↓↓↓

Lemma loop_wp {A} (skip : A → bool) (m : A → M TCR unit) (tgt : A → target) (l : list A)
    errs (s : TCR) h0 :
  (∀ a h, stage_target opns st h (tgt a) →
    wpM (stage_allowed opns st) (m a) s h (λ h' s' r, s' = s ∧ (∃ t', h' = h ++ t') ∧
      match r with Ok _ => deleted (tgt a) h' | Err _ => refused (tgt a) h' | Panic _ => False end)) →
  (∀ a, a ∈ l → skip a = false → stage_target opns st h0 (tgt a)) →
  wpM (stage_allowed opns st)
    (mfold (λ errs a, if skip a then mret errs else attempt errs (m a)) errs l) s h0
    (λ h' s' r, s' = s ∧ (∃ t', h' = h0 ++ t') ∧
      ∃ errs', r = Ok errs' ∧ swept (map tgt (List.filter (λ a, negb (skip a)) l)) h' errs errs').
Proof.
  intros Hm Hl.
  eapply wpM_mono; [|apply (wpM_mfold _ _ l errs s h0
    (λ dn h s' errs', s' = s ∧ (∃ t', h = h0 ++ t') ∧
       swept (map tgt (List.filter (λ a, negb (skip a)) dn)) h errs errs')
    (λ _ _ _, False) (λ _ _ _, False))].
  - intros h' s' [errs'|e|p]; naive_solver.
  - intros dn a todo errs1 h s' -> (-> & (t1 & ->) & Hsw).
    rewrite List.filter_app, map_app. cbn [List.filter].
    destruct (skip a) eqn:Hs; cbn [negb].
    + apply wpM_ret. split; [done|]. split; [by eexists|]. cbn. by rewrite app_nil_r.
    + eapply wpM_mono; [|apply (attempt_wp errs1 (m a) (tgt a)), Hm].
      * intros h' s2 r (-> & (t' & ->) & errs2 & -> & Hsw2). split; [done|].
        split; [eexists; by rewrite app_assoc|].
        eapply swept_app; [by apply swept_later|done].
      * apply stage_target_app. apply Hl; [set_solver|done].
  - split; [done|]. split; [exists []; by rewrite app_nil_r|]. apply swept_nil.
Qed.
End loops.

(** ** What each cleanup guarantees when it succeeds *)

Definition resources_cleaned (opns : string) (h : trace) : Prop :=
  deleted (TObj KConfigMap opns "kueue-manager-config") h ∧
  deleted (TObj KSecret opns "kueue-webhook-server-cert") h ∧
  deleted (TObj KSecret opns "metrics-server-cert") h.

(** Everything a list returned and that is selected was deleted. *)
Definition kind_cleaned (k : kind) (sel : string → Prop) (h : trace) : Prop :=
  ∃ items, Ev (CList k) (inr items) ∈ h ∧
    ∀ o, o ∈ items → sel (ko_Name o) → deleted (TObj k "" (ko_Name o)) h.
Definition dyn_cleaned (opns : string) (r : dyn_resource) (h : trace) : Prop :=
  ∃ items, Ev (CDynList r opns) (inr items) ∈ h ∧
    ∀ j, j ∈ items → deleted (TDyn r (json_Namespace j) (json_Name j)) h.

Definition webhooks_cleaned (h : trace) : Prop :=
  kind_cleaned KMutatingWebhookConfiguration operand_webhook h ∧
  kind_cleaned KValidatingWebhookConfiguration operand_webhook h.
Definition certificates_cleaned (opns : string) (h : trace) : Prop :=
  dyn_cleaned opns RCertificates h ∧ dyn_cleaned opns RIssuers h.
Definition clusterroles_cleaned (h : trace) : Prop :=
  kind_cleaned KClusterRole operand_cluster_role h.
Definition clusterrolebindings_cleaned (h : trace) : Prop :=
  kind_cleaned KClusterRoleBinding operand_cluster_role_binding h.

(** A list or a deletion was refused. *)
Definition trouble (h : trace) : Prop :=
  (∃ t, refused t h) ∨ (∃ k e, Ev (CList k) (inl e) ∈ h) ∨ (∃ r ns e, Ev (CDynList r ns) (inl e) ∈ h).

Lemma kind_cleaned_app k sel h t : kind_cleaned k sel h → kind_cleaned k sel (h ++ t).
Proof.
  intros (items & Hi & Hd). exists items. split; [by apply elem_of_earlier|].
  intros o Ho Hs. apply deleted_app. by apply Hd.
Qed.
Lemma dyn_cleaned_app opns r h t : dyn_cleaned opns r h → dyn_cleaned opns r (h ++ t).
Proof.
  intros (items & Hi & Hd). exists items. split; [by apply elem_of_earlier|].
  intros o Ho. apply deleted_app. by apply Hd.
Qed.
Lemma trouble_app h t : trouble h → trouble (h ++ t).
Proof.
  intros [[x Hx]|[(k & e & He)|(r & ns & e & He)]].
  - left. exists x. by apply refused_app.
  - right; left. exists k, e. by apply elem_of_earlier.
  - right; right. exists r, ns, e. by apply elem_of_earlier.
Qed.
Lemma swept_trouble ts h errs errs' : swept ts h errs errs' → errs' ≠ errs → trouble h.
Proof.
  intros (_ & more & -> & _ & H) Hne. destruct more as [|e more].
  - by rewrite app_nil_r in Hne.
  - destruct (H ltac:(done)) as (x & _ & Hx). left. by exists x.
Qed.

↑↑↑
↓↓↓

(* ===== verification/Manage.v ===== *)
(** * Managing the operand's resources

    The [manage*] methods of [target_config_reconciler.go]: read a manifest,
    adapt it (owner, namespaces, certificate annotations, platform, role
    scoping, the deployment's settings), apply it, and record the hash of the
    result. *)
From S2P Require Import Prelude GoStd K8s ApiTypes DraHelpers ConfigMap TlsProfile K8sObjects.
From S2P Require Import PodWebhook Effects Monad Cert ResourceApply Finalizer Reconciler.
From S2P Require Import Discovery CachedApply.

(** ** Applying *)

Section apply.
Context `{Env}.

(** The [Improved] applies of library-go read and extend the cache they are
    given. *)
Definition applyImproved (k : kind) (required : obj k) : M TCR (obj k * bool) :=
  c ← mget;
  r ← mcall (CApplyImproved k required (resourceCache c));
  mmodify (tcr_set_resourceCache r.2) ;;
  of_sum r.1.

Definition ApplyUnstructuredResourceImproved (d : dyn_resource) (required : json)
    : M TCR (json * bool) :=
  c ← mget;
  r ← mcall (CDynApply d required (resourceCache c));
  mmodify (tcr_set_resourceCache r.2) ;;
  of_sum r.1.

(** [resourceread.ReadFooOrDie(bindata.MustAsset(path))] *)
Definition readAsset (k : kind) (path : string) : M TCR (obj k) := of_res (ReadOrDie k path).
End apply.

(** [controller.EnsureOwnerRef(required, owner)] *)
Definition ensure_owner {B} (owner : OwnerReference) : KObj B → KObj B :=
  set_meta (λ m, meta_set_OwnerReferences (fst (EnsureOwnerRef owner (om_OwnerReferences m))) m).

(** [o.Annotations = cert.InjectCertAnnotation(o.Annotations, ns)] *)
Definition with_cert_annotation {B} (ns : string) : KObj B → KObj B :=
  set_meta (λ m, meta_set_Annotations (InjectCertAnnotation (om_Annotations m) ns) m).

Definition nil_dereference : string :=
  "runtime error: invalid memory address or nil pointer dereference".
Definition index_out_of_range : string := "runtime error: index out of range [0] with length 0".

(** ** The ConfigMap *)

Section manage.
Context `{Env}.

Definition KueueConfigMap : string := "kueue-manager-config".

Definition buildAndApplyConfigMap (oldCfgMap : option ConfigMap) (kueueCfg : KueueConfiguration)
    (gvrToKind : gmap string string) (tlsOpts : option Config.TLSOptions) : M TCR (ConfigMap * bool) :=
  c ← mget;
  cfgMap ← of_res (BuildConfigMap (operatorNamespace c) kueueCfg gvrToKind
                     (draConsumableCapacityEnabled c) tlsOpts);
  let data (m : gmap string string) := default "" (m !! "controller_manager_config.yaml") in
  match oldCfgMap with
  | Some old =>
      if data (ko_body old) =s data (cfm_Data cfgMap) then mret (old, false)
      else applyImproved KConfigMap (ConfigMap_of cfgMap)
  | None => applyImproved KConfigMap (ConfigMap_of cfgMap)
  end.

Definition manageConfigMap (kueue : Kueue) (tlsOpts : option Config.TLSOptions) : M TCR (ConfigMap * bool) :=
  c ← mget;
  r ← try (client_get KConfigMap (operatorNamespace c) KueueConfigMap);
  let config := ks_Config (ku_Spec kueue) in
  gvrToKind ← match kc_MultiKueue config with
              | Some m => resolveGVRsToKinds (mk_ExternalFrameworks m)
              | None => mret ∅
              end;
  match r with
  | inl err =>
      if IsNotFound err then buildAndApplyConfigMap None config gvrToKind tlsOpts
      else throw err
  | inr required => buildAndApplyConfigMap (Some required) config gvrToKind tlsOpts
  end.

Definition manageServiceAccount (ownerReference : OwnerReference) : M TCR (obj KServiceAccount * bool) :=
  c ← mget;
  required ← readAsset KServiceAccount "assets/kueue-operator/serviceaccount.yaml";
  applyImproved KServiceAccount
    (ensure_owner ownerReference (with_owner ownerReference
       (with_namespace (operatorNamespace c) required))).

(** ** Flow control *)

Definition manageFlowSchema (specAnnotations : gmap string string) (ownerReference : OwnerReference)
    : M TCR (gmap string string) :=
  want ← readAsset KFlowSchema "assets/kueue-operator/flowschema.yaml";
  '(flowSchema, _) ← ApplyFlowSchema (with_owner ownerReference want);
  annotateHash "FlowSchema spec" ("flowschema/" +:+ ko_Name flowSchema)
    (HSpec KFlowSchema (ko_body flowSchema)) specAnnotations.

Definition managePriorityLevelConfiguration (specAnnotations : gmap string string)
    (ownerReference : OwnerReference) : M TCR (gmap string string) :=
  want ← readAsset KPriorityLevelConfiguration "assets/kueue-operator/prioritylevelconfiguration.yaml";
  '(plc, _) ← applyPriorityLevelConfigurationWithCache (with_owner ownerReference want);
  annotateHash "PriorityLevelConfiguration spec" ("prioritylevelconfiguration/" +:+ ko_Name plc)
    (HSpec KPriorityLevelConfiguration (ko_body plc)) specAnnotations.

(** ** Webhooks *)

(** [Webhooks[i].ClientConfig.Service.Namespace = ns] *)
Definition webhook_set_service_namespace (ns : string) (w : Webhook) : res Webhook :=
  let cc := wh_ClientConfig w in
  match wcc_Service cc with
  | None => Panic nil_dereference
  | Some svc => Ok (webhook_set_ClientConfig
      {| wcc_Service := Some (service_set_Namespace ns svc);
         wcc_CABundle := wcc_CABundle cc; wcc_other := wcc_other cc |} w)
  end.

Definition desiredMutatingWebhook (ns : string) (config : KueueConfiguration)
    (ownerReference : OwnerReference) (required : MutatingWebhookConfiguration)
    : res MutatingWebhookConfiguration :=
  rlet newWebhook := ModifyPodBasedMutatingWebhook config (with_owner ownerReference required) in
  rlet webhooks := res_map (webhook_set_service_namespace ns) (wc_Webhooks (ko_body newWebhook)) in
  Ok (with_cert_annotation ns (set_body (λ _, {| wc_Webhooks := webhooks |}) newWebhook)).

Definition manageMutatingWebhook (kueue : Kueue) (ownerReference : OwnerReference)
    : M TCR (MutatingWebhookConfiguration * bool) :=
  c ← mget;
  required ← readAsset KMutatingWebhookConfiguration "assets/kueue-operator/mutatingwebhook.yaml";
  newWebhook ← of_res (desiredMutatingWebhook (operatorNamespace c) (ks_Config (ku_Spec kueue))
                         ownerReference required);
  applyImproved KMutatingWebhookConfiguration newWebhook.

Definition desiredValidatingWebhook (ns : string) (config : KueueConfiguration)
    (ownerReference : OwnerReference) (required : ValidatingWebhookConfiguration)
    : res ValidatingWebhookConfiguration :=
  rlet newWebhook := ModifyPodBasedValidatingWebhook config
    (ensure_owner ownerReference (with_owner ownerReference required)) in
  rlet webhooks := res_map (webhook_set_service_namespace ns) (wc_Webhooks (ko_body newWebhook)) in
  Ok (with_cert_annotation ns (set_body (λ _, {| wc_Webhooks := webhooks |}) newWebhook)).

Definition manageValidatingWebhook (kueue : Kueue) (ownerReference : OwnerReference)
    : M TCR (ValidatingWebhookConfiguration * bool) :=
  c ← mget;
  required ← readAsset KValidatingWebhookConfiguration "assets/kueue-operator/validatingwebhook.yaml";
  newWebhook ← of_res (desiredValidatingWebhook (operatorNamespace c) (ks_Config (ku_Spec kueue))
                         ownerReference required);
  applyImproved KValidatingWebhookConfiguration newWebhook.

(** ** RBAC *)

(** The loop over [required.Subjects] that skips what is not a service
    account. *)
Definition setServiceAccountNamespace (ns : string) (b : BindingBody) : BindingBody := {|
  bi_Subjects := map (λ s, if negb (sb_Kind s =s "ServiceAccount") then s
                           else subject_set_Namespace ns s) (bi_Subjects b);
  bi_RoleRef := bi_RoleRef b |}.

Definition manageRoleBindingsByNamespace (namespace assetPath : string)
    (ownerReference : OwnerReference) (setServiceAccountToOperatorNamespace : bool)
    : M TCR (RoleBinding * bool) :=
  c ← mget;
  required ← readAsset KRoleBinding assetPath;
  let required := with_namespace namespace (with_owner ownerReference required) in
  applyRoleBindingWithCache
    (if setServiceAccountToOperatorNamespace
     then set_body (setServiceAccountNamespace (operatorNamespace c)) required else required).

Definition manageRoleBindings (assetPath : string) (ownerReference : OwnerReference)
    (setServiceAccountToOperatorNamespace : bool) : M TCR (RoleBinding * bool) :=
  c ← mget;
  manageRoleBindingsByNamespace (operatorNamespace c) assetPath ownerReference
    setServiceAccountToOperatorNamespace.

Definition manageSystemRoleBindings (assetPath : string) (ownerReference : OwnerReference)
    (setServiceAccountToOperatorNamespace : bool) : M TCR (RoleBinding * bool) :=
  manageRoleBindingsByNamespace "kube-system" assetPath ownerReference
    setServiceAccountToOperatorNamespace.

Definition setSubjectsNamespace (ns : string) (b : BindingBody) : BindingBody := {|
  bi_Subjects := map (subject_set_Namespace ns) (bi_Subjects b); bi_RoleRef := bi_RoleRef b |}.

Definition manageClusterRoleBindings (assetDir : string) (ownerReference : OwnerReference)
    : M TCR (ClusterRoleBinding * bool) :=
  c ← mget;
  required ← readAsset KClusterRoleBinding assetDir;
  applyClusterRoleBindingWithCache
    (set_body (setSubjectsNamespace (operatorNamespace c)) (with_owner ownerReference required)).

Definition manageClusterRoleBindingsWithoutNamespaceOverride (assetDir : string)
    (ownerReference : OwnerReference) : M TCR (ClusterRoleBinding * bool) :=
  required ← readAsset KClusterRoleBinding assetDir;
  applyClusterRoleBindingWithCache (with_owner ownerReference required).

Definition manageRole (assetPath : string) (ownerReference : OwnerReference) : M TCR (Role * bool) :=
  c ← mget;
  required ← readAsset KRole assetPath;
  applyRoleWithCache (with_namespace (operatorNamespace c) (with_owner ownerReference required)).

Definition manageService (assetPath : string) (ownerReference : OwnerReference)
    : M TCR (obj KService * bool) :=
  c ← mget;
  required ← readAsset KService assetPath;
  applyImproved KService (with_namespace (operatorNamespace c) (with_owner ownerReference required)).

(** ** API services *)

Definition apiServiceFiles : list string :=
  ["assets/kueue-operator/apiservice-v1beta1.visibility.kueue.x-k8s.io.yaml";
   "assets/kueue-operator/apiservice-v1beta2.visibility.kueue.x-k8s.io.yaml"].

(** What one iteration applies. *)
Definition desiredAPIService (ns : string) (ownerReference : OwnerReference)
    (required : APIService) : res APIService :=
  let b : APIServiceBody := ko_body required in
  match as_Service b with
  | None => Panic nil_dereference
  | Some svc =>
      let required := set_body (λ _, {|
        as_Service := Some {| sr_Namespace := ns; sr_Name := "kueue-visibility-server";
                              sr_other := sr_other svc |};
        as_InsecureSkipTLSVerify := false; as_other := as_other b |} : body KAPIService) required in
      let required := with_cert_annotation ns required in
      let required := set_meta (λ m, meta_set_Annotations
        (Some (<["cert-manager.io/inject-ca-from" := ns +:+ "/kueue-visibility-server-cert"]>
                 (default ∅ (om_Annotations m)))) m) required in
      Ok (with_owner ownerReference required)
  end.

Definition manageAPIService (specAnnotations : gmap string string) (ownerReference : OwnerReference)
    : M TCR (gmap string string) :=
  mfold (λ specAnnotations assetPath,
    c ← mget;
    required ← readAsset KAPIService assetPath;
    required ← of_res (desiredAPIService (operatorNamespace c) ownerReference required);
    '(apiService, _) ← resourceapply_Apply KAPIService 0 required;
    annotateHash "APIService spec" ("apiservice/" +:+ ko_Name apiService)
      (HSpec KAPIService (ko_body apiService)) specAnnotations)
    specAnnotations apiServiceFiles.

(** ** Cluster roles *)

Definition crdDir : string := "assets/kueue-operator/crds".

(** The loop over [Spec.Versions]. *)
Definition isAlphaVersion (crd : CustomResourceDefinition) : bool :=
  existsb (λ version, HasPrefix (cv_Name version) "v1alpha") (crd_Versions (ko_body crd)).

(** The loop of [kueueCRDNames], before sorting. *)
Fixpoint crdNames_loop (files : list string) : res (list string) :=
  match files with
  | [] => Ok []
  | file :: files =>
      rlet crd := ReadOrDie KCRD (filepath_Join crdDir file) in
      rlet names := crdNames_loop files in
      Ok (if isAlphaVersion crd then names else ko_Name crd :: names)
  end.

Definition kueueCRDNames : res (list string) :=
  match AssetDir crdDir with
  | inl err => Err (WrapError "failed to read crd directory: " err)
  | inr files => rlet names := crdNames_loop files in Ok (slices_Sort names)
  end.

↑↑↑
↓↓↓

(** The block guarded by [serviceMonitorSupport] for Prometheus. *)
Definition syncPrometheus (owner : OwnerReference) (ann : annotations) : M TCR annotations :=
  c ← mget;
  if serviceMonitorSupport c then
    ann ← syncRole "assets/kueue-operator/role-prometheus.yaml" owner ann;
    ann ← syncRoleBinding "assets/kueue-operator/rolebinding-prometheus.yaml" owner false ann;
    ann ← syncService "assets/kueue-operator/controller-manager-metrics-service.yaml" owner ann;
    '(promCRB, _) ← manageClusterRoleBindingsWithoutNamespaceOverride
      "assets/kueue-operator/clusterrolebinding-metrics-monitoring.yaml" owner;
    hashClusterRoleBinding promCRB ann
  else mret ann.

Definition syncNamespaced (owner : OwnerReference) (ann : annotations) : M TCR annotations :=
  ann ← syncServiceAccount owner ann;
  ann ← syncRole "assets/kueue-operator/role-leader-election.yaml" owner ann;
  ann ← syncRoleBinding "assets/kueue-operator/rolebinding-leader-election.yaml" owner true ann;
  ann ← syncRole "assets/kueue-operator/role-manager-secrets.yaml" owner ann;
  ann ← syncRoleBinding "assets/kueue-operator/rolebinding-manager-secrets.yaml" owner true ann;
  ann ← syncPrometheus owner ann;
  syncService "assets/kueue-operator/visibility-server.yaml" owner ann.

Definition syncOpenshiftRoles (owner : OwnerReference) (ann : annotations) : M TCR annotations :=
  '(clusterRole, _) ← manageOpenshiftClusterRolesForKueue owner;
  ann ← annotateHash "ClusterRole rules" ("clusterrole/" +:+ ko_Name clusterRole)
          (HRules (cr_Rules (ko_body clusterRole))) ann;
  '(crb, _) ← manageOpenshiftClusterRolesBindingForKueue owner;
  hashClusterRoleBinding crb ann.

↑↑↑

### Problem to solve:
Within the data above, the lines from the one with "(l : list A)" to the one with "intros Hm Hl." must be repeated exactly; no other line belongs in the answer.

### Your response:
Lemma loop_wp {A} (skip : A → bool) (m : A → M TCR unit) (tgt : A → target) (l : list A)
    errs (s : TCR) h0 :
  (∀ a h, stage_target opns st h (tgt a) →
    wpM (stage_allowed opns st) (m a) s h (λ h' s' r, s' = s ∧ (∃ t', h' = h ++ t') ∧
      match r with Ok _ => deleted (tgt a) h' | Err _ => refused (tgt a) h' | Panic _ => False end)) →
  (∀ a, a ∈ l → skip a = false → stage_target opns st h0 (tgt a)) →
  wpM (stage_allowed opns st)
    (mfold (λ errs a, if skip a then mret errs else attempt errs (m a)) errs l) s h0
    (λ h' s' r, s' = s ∧ (∃ t', h' = h0 ++ t') ∧
      ∃ errs', r = Ok errs' ∧ swept (map tgt (List.filter (λ a, negb (skip a)) l)) h' errs errs').
Proof.
  intros Hm Hl.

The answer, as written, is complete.